»»

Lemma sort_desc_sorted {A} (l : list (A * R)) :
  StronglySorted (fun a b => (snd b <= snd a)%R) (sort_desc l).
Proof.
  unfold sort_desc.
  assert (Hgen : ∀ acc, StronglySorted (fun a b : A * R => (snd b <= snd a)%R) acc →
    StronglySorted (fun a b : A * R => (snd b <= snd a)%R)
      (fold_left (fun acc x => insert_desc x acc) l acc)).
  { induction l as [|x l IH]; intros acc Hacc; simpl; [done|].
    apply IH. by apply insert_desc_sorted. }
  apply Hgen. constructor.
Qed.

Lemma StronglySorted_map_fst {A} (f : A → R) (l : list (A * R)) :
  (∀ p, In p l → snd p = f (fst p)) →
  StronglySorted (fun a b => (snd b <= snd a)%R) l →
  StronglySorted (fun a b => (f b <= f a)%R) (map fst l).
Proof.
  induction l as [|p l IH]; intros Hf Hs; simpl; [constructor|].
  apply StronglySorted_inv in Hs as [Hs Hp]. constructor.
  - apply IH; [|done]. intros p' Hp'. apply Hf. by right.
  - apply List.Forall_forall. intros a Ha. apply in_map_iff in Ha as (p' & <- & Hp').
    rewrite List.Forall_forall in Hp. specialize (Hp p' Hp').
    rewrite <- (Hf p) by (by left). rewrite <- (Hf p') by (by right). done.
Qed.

««
»»

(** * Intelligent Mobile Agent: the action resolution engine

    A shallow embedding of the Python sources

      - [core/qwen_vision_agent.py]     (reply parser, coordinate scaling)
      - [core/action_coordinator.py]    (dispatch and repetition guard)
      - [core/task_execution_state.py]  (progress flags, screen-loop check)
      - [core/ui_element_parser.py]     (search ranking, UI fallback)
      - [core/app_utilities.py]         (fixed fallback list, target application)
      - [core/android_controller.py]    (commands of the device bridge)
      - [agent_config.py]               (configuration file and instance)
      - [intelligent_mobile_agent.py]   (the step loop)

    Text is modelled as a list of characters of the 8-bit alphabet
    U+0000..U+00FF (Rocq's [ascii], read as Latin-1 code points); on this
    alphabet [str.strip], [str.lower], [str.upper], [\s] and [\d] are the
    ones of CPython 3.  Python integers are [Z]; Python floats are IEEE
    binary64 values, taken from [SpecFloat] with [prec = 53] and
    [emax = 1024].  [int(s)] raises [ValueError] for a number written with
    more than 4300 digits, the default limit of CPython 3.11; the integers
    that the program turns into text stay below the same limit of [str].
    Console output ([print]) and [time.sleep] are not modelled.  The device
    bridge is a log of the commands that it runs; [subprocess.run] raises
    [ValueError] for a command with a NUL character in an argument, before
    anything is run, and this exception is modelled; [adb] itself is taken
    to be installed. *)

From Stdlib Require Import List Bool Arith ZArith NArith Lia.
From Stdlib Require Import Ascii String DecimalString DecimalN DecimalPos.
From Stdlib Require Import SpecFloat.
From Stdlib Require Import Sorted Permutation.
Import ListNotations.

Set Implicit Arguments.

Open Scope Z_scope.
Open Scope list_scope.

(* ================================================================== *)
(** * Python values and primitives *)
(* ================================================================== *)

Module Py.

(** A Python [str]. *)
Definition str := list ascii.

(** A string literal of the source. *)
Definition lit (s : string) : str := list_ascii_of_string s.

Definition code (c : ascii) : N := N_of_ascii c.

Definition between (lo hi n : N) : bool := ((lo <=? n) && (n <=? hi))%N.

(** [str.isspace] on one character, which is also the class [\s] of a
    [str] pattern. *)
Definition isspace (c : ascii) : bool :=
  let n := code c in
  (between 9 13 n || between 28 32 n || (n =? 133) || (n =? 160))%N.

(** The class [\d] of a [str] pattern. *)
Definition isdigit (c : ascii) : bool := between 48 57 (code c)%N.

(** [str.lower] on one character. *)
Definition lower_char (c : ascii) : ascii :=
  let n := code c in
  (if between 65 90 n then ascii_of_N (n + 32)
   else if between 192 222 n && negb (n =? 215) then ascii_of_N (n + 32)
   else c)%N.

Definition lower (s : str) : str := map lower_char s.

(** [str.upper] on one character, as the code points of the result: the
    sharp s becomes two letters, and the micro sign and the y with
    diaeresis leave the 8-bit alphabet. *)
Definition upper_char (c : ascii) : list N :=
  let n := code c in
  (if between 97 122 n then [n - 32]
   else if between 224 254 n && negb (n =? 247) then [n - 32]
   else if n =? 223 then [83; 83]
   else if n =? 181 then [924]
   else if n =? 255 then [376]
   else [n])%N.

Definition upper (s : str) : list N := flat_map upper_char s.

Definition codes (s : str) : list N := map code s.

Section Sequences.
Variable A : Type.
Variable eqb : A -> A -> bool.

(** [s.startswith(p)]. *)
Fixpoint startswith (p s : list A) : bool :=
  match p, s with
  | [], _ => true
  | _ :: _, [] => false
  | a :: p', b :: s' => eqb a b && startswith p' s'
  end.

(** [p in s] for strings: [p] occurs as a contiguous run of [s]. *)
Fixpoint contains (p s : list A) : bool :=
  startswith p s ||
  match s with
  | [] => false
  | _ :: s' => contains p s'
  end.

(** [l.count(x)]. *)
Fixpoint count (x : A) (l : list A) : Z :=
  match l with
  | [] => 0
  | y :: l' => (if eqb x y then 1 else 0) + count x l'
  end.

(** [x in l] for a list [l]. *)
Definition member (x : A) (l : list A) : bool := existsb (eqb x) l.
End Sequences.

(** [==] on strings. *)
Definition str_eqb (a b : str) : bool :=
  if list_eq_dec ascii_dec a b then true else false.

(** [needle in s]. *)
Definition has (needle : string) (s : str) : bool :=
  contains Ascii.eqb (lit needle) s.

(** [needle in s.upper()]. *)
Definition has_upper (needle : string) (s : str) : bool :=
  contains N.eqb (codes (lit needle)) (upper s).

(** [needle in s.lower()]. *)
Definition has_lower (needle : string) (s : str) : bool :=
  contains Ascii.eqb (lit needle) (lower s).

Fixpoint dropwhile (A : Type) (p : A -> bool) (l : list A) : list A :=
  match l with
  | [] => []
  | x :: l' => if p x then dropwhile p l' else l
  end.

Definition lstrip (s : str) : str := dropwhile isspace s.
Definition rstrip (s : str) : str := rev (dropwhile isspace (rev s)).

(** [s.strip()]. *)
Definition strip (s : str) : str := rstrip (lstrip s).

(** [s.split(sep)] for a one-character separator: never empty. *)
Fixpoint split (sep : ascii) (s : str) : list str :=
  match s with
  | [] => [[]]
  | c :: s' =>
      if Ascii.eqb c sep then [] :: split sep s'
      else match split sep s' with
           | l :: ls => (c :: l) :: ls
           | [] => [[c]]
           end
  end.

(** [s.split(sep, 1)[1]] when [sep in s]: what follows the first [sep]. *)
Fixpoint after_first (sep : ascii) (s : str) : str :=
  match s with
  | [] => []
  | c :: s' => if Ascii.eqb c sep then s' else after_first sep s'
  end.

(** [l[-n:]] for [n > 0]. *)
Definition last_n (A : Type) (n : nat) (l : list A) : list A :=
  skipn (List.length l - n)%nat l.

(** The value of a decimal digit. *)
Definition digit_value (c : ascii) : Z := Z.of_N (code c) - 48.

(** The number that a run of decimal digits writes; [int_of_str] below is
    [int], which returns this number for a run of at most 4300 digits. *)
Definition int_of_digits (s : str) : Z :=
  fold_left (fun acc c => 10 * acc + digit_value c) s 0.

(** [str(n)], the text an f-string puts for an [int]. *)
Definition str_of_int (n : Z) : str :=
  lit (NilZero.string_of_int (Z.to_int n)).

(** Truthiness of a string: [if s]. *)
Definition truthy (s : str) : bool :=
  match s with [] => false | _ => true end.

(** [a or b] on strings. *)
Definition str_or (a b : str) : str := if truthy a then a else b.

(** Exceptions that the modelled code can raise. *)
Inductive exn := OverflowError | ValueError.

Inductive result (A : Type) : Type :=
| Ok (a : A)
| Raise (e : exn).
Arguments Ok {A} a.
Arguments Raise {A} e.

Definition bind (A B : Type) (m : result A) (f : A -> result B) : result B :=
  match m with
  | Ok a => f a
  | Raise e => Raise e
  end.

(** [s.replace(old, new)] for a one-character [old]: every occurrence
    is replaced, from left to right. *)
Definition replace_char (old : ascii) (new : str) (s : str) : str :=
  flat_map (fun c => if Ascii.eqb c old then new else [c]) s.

««

# AIM OF THE EXERCISE
What lines in the data above contain the word "Lemma"? Copy them all.

# FINISHED TASK
Lemma sort_desc_sorted {A} (l : list (A * R)) :
Lemma StronglySorted_map_fst {A} (f : A → R) (l : list (A * R)) :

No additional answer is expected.